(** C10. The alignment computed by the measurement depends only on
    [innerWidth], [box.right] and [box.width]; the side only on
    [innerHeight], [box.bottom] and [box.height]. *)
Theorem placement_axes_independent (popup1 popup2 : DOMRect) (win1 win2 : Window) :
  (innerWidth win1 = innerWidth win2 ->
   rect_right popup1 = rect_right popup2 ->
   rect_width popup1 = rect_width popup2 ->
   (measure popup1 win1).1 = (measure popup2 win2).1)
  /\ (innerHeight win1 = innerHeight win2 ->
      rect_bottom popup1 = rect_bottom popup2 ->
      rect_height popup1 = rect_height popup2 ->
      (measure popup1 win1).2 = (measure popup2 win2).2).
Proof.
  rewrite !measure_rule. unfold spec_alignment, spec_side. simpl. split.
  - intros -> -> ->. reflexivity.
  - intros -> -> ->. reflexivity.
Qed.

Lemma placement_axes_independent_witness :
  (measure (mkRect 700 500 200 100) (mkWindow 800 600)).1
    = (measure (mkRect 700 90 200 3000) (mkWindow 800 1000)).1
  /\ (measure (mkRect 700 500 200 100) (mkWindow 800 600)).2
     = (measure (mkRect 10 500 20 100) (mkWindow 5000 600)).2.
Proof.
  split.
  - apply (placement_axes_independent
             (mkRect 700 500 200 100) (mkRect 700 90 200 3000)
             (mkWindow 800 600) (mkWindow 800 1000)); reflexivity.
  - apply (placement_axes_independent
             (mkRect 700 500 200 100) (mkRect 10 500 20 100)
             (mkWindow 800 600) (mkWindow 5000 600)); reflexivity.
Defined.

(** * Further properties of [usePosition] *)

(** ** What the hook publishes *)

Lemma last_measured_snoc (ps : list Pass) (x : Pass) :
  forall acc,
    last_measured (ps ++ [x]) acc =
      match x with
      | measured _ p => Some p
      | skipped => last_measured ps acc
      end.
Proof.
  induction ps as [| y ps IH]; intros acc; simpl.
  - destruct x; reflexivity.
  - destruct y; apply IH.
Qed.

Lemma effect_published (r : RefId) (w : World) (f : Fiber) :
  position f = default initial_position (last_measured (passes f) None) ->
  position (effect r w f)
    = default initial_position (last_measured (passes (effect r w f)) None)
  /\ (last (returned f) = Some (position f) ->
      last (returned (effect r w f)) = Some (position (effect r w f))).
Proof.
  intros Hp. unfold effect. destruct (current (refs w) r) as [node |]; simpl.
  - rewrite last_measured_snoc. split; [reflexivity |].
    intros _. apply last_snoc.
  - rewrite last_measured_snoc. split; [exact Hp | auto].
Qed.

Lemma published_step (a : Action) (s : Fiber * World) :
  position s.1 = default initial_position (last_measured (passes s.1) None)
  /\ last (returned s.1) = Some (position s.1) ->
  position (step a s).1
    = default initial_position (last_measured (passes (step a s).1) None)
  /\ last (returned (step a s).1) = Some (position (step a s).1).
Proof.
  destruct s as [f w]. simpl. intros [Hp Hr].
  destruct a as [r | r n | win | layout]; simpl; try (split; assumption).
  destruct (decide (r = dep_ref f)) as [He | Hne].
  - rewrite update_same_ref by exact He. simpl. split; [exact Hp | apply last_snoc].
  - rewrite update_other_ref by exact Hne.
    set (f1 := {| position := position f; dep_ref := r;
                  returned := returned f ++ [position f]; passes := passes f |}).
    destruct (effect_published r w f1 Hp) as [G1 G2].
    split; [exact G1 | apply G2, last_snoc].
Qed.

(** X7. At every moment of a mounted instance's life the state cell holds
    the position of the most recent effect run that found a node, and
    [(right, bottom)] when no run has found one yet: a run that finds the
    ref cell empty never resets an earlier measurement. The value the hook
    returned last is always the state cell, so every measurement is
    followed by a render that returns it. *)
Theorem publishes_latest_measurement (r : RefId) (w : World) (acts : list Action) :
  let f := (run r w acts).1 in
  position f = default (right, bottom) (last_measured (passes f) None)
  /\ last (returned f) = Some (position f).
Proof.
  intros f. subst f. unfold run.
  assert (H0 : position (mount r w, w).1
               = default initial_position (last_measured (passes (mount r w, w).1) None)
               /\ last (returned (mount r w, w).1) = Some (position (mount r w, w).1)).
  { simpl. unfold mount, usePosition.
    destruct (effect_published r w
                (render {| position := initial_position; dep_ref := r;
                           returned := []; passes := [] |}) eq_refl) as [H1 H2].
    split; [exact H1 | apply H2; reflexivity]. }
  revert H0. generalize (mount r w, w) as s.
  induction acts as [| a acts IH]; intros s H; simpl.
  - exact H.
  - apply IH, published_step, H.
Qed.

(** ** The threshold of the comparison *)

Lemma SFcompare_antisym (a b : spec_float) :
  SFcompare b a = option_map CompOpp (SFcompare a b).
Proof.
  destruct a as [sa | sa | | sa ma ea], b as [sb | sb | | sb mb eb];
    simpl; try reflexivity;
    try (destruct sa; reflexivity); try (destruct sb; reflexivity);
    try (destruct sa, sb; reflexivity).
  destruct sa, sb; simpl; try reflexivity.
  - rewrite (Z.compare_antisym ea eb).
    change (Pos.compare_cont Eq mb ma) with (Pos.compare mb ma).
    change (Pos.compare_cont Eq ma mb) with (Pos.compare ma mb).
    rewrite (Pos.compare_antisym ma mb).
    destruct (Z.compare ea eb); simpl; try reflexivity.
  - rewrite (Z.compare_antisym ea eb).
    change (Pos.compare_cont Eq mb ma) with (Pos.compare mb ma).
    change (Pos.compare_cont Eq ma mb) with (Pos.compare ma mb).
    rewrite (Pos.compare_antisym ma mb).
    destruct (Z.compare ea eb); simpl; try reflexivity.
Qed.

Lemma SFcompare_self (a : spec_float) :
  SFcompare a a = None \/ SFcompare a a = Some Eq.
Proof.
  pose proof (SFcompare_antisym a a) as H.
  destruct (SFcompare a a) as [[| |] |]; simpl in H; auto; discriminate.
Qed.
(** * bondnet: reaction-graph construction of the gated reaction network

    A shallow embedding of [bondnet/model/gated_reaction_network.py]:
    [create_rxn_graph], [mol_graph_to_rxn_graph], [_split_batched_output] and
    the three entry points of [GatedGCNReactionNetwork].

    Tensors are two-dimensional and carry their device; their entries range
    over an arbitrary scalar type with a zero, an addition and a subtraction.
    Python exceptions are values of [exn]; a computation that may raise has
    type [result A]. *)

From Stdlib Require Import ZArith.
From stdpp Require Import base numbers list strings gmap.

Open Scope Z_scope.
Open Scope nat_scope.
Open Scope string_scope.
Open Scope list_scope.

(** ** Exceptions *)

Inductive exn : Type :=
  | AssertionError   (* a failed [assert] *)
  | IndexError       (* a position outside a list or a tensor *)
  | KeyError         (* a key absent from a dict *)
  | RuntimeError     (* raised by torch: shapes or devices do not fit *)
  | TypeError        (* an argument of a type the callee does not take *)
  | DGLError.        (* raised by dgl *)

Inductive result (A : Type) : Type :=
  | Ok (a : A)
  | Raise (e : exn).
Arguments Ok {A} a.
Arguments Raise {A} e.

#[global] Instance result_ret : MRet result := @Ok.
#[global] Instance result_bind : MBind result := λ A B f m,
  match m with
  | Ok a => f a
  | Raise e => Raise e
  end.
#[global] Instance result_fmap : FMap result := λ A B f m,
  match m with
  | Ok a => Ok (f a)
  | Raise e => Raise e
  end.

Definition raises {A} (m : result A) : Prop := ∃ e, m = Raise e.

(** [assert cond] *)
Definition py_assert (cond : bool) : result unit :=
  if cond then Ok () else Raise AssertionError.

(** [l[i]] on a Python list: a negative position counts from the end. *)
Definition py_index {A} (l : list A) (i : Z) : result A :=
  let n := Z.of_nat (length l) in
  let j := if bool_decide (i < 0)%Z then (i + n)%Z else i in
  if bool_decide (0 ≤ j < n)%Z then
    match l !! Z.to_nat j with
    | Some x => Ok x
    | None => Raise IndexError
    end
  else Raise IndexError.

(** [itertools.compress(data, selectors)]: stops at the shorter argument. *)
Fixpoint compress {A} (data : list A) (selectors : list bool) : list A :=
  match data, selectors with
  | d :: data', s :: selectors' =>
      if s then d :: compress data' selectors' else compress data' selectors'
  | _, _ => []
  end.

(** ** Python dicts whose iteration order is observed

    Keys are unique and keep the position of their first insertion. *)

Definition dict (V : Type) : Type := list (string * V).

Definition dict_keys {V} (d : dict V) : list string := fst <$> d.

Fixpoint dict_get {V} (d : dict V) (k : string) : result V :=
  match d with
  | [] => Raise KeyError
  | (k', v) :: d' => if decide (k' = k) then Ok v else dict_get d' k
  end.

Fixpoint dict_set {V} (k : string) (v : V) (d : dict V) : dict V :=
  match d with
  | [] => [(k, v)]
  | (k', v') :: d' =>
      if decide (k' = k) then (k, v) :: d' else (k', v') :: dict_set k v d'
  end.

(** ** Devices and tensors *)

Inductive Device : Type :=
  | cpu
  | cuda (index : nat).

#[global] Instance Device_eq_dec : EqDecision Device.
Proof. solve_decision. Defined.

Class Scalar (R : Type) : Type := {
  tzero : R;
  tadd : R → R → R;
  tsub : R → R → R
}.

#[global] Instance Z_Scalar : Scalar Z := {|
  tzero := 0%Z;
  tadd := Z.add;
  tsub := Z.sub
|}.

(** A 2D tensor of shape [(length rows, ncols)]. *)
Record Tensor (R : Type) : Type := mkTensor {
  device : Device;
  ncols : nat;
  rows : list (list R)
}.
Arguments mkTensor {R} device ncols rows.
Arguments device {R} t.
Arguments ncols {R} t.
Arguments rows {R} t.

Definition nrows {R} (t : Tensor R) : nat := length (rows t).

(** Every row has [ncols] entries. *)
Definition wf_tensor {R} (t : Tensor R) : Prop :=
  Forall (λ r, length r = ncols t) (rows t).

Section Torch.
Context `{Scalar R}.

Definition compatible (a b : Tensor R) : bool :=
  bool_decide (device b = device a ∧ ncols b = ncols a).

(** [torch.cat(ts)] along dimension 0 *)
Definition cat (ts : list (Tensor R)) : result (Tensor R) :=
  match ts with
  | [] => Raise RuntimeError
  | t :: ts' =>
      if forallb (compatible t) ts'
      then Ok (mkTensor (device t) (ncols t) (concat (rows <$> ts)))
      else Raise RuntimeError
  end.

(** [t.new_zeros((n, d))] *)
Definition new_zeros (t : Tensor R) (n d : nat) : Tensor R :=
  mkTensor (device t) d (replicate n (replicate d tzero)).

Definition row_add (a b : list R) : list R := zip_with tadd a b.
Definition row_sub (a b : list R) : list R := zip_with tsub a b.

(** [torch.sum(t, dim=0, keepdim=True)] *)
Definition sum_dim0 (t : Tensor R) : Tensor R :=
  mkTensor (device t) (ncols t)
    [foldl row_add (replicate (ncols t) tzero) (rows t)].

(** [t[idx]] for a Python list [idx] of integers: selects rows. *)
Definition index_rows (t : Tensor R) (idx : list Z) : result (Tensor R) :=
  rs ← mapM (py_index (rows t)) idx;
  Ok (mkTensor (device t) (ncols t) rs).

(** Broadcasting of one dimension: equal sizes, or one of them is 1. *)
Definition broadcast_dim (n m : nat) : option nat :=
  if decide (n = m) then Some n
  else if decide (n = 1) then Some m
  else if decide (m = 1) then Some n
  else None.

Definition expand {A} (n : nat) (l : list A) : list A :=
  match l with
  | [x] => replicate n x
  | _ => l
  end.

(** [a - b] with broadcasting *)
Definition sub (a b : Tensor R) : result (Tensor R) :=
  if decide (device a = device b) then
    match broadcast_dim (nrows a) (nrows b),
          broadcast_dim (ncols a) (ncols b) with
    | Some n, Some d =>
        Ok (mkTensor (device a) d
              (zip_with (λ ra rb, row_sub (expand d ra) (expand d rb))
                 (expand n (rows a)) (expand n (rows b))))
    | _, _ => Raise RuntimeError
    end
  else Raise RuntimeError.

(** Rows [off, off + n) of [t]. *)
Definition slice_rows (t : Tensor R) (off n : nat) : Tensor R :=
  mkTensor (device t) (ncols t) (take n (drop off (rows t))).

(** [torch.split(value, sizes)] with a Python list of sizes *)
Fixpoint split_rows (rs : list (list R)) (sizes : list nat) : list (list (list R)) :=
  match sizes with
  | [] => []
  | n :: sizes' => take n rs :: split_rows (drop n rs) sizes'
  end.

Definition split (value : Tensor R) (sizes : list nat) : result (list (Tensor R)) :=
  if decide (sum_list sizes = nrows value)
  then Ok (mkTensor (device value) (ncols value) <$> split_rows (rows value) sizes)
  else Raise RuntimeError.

◆ ◆ ◆ ◆ ◆

## Brief:
Which of the lines in the listing above include "acts"? Report each of them.

## Answer to the problem:
Theorem publishes_latest_measurement (r : RefId) (w : World) (acts : list Action) :
  let f := (run r w acts).1 in
  induction acts as [| a acts IH]; intros s H; simpl.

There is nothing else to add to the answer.